Да и на собственной суверенной территории тоже. Результатом становится необходимость поиска нового формата отношений между государством и бизнесом, а скорее, даже шире – между государством, бизнесом и гражданским обществом, что предполагает не просто появление соответствующих глобальным требованиям моделей государственного вмешательства в экономику, но и готовности обществ жить по этим моделям, способности каждого из участников этой троицы выдерживать дополнительные нагрузки и выступать в качестве ответственного игрока.

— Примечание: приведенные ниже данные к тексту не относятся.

(* ===== verification/GroupCount.v ===== *)
(** * Counting documents by property value
    ([mining-manager/group-manager/StringGroupCounter.h, StringGroupLabel.cpp])

    The counter of a property has one number per value; [addDoc] counts the
    values of a document, [addCountForParentId] then adds the number of each
    value to the values above it, and [appendGroupRep] writes the values with a
    number as a list with levels.  A value counts the values of documents at or
    below it; when no document has two values this is the number of documents
    that pass its label ([testDoc]).

    The order in which [std::map] runs through the children is a parameter. *)
From S2P Require Import Prelude CNum PropIdTable PropValueTable GroupRep.

Section counter.
Context {U : Type} `{Countable U} (child_order : gmap U Z → list (U * Z)).

#[local] Notation table := (PropValueTable (U := U)).

(** ** [StringGroupCounter<unsigned int>] *)

Definition counter_new (t : table) : list Z := replicate (length (propStrVec_ t)) 0.

Definition add_at (id n : Z) (countTable : list Z) : option (list Z) :=
  v ← vat countTable id; Some (<[Z.to_nat id := u32 (v + n)]> countTable).

Definition addDoc (t : table) (doc : nat) (countTable : list Z) : option (list Z) :=
  propIdList ← getPropIdList t doc;
  let idNum := list_size propIdList in
  if idNum =? 0 then Some countTable
  else
    c ← foldM (λ c i, id ← list_at (valueIdTable_ t) propIdList i; add_at id 1 c) countTable
          (seq 0 (Z.to_nat idNum));
    add_at 0 1 c.

Definition add_parents (fuel : nat) (t : table) (countTable new : list Z) (i : nat) : option (list Z) :=
  count ← countTable !! i;
  if count =? 0 then Some new
  else
    parentIds ← getParentIds fuel t (Z.of_nat i);
    foldM (λ c id, add_at id count c) new parentIds.

Definition addCountForParentId (fuel : nat) (t : table) (countTable : list Z) : option (list Z) :=
  match countTable with
  | [] => Some countTable
  | total :: rest => foldM (add_parents fuel t countTable) (total :: map (λ _, 0) rest) (seq 1 (length rest))
  end.

(** The recursion goes down the tree: [fuel] bounds its depth. *)
Fixpoint appendGroupRep (fuel : nat) (t : table) (countTable : list Z) (pvId : Z) (lvl : Z) (valueStr : U)
    : option (list (RepItem U)) :=
  match fuel with
  | O => None
  | S fuel =>
      count ← vat countTable pvId;
      propStrMap ← vat (childMapTable_ t) pvId;
      below ← mapM (λ kv : U * Z,
        n ← vat countTable kv.2;
        if n =? 0 then Some [] else appendGroupRep fuel t countTable kv.2 (lvl + 1) kv.1)
        (child_order propStrMap);
      Some (new_item lvl valueStr 0 count :: concat below)
  end.

(** [getGroupRep] leaves the new counts in the counter. *)
Definition getGroupRep (fuel : nat) (t : table) (propName : U) (countTable : list Z) (groupRep : GroupRep U)
    : option (GroupRep U * list Z) :=
  c ← addCountForParentId fuel t countTable;
  items ← appendGroupRep fuel t c 0 0 propName;
  Some (add_items items groupRep, c).

(** ** [StringGroupLabel] *)

Definition getTargetValueIds_ (t : table) (labelPaths : list (list U)) : option (list Z) :=
  mapM (λ path, propValueId path t) labelPaths.

Definition label_test (fuel : nat) (t : table) (targetValueIds : list Z) (doc : nat) : option bool :=
  parentSet ← parentIdSet fuel t doc ∅;
  Some (existsb (λ id, bool_decide (id ∈ parentSet)) targetValueIds).

(** ** Sums *)

Definition occurs (i : Z) (l : list Z) : Z := zsum (map (λ v, if v =? i then 1 else 0) l).

Lemma zsum_map_add {A} (f g : A → Z) l : zsum (map (λ x, f x + g x) l) = zsum (map f l) + zsum (map g l).
Proof. induction l as [|x l IH]; simpl; [done|]. rewrite IH. lia. Qed.

Lemma zsum_map_zero {A} (f : A → Z) l : (∀ x, x ∈ l → f x = 0) → zsum (map f l) = 0.
Proof.
  induction l as [|x l IH]; intros Hf; simpl; [done|]. rewrite (Hf x) by by left.
  rewrite IH; [done|]. intros y Hy. apply Hf. by right.
Qed.

(** Summing over the values of a list by value. *)
Lemma sum_by_value (w : Z → Z) l n : Forall (λ v, 0 < v ≤ Z.of_nat n) l →
  zsum (map (λ i : nat, occurs (Z.of_nat i) l * w (Z.of_nat i)) (seq 1 n)) = zsum (map w l).
Proof.
  induction 1 as [|v l Hv _ IH]; simpl.
  { by apply zsum_map_zero. }
  unfold occurs in *. simpl. rewrite <- IH.
  rewrite (map_ext _ (λ i : nat, (if v =? Z.of_nat i then w v else 0) +
    zsum (map (λ v0, if v0 =? Z.of_nat i then 1 else 0) l) * w (Z.of_nat i))).
  2:{ intros i. destruct (v =? Z.of_nat i) eqn:E; bool_cases; subst; lia. }
  rewrite zsum_map_add. f_equal. clear IH.
  assert (∀ a m, (∀ i : nat, (i < a)%nat → v ≠ Z.of_nat i) →
    zsum (map (λ i : nat, if v =? Z.of_nat i then w v else 0) (seq a m)) =
    if v <? Z.of_nat (a + m) then w v else 0) as Hsum.
  { intros a m. revert a. induction m as [|m IH]; intros a Ha; simpl.
    - rewrite Nat.add_0_r. destruct (v <? Z.of_nat a) eqn:E; [|done]. bool_cases.
      destruct (Ha (Z.to_nat v)); lia.
    - destruct (v =? Z.of_nat a) eqn:E; bool_cases.
      + rewrite (proj2 (Z.ltb_lt _ _)) by lia.
        rewrite zsum_map_zero; [lia|]. intros i Hi. apply elem_of_seq in Hi.
        by rewrite (proj2 (Z.eqb_neq _ _)) by lia.
      + rewrite IH by (intros i Hi; destruct (decide (i = a)) as [->|]; [done|apply Ha; lia]).
        by rewrite Nat.add_succ_r. }
  rewrite Hsum by lia. by rewrite (proj2 (Z.ltb_lt _ _)) by lia.
Qed.

Lemma u32_add_l a b : u32 (u32 a + b) = u32 (a + b).
Proof. unfold u32. by rewrite Zplus_mod_idemp_l. Qed.

Lemma u32_add_r a b : u32 (a + u32 b) = u32 (a + b).
Proof. unfold u32. by rewrite Zplus_mod_idemp_r. Qed.

(** [c] has the numbers [f], modulo 2^32. *)
Definition counts (n : nat) (c : list Z) (f : Z → Z) : Prop :=
  length c = n ∧ ∀ i, 0 ≤ i < Z.of_nat n → vat c i = Some (u32 (f i)).

Lemma counts_ext n c f g : (∀ i, 0 ≤ i < Z.of_nat n → f i = g i) → counts n c f → counts n c g.
Proof. intros E [Hl Hc]. split; [done|]. intros i Hi. by rewrite <- E, Hc. Qed.

Lemma add_at_ok n c f id k : counts n c f → 0 ≤ id < Z.of_nat n →
  ∃ c', add_at id k c = Some c' ∧ counts n c' (λ i, f i + if i =? id then k else 0).
Proof.
  intros [Hl Hc] Hid. unfold add_at. rewrite (Hc id Hid). cbn [mbind option_bind].
  eexists. split; [reflexivity|]. split; [by rewrite length_insert|]. intros i Hi.
  pose proof (Hc i Hi) as Hci. unfold vat in *. destruct (i <? 0) eqn:E; bool_cases; [lia|].
  destruct (i =? id) eqn:Ei; bool_cases.
  - subst i. rewrite list_lookup_insert_eq by lia. by rewrite u32_add_l.
  - rewrite list_lookup_insert_ne by lia. by rewrite Hci, Z.add_0_r.
Qed.

Lemma add_all_ok n k ids : ∀ c f, counts n c f → Forall (λ id, 0 ≤ id < Z.of_nat n) ids →
  ∃ c', foldM (λ c id, add_at id k c) c ids = Some c' ∧ counts n c' (λ i, f i + k * occurs i ids).
Proof.
  induction ids as [|id ids IH]; intros c f Hc Hids; simpl.
  { exists c. split; [done|]. eapply counts_ext; [|exact Hc]. intros i _. unfold occurs. simpl. lia. }
  inversion_clear Hids as [|?? Hid Hids'].
  destruct (add_at_ok n c f id k Hc Hid) as (c1 & -> & Hc1). cbn [mbind option_bind].
  destruct (IH c1 _ Hc1 Hids') as (c' & E & Hc'). exists c'. split; [done|].
  eapply counts_ext; [|exact Hc']. intros i _. unfold occurs. simpl. rewrite (Z.eqb_sym id i).
  destruct (i =? id); lia.
Qed.

(** ** Adding documents *)

Context (t : table) (Hok : table_ok t) (Hids : id_table_ok (valueIdTable_ t)).
Context (ids_at : nat → list Z) (docs : list nat).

Послевоенный порядок: варианты развития

Первый важнейший вызов, на который предстоит вместе или на конкурентной основе ответить России и Европе, – постоянное снижение предсказуемости и управляемости международной системы. Практическое проявление этого процесса – деградация двух элементов мироустройства, каждый из которых исключительно дорог как России, так и Европе: международных институтов и универсальных правил, регулирующих поведение государств.

Эти институты и правила, центральное место среди которых занимает Организация Объединенных Наций и ее Устав, возникли по результатам Второй мировой войны (1939–1945) и вполне успешно действовали в рамках исключительно стабильной биполярной структуры международных отношений, основанной, как и все стабильные структуры, на балансе сил. Разрушение этой структуры в результате фактической самоликвидации одного из глобальных полюсов – СССР и возглавляемого им так называемого Восточного блока – автоматически означало необходимость пересмотра и ее институционально-правовой оболочки. Этого не произошло и сейчас, как отмечает профессор политики и международных отношений Принстонского университета Джон Айкенберри:

"Механика послевоенного мирового порядка находится в обветшалом состоянии".

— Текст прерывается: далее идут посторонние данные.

(* ===== verification/GroupRequestSpec.v ===== *)
(** * Searches with groups

    A request that [checkParam] accepts gets a filter when its tables are
    loaded: every property has its counter, every label knows the counter of
    its property, and every table that is read is locked.  The search then
    returns the documents that all labels accept, and the counter of a property
    has counted the documents that the labels of the other properties accept. *)
From S2P Require Import Prelude CNum OrderedMap PriorityQueue QueueSpec PropIdTable PropValueTable.
From S2P Require Import GroupRep GroupCount GroupNumeric GroupResize DateGroup GroupFilter GroupCounters.
From S2P Require Import SplitText AttrTable AttrCounter GroupParam GroupRequest.

Lemma foldM_keeps {A B} (P : B → Prop) (good : A → Prop) (f : B → A → option B) l :
  (∀ b x, P b → good x → ∃ b', f b x = Some b' ∧ P b') → Forall good l → ∀ b, P b → ∃ b', foldM f b l = Some b' ∧ P b'.
Proof.
  intros Hf. induction 1 as [|x l Hx _ IH]; intros b Hb; [by exists b|]. cbn [foldM].
  destruct (Hf b x Hb Hx) as (b' & -> & Hb'). by apply IH.
Qed.

Section spec.
Context {U : Type} `{Countable U} (child_order : gmap U Z → list (U * Z)) (u_of_string : string → U) (u_empty : U).
Context `{HD : !DateText} (cast_float : string → option double).
Context (convert_to_str : U → string) (att_name_weight : string → string → double)
  (att_value_weight : string → string → string → double).
Context {Q : Type} `{HQ : !PQOps (Z * double) Q}.
Context (tables : Tables (U := U)).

В качестве альтернативного решения, избавлявшего ведущие государства мира от необходимости подвергать ревизии устоявшиеся почти за 45 лет механизмы согласования интересов, могли рассматриваться два варианта. Во-первых, встраивание существовавших институтов и правил в de facto однополярную или имперскую модель принятия важнейших мирополитических решений. Решения по важнейшим проблемам мировой экономики и политики принимались бы при таком развитии событий одной сверхдержавой (США), поддерживались бы группой ее союзников (Организация Североатлантического договора – НАТО) и утверждались "широкой международной общественностью".